ACTIVITY ->
For the entries that follow, tally the lines holding the string "appended". Give the total and nothing else.

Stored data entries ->
══════

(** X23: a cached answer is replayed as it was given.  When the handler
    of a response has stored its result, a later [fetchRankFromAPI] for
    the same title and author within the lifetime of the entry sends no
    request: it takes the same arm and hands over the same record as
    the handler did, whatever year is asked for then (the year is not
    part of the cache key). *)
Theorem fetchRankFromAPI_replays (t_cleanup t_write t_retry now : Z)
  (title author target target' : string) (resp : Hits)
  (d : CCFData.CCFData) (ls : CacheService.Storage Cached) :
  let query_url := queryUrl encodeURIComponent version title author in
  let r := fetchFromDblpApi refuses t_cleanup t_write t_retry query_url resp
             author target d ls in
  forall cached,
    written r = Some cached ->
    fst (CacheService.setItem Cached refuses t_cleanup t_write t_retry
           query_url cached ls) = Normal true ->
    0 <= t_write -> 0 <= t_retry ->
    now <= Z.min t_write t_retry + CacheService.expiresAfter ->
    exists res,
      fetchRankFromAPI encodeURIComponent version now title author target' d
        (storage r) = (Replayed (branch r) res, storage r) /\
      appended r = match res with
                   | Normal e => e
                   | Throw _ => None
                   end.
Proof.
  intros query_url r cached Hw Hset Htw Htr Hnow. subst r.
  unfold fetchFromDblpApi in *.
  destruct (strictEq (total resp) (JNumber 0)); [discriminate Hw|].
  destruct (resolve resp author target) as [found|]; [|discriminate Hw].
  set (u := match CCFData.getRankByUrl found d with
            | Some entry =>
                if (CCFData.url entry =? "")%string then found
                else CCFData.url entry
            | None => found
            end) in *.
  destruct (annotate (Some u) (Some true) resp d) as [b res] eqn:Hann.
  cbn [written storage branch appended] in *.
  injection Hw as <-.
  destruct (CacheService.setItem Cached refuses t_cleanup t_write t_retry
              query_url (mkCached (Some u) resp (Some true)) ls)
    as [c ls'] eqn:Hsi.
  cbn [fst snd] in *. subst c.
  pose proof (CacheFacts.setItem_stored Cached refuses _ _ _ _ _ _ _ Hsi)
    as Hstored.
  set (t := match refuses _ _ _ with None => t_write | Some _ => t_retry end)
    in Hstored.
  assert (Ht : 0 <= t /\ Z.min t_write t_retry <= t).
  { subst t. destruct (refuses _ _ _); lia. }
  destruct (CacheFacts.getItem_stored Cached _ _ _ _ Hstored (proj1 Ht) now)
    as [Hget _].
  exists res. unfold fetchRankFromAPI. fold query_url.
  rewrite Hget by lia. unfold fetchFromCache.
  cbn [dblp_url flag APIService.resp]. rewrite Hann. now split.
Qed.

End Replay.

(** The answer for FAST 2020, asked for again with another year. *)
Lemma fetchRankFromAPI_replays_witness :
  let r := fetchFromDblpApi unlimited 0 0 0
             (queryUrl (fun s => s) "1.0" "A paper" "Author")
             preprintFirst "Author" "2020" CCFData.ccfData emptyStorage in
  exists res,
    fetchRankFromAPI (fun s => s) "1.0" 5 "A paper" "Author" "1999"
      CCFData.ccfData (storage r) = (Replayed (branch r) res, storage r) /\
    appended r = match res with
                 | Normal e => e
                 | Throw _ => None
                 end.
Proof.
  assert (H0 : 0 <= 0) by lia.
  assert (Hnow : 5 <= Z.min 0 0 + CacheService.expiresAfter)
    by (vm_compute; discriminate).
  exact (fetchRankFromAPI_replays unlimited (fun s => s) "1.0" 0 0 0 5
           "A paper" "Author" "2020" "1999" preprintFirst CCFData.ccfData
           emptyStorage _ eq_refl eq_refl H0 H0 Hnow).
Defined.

══════

RESPONSE TO THIS TASK ->
3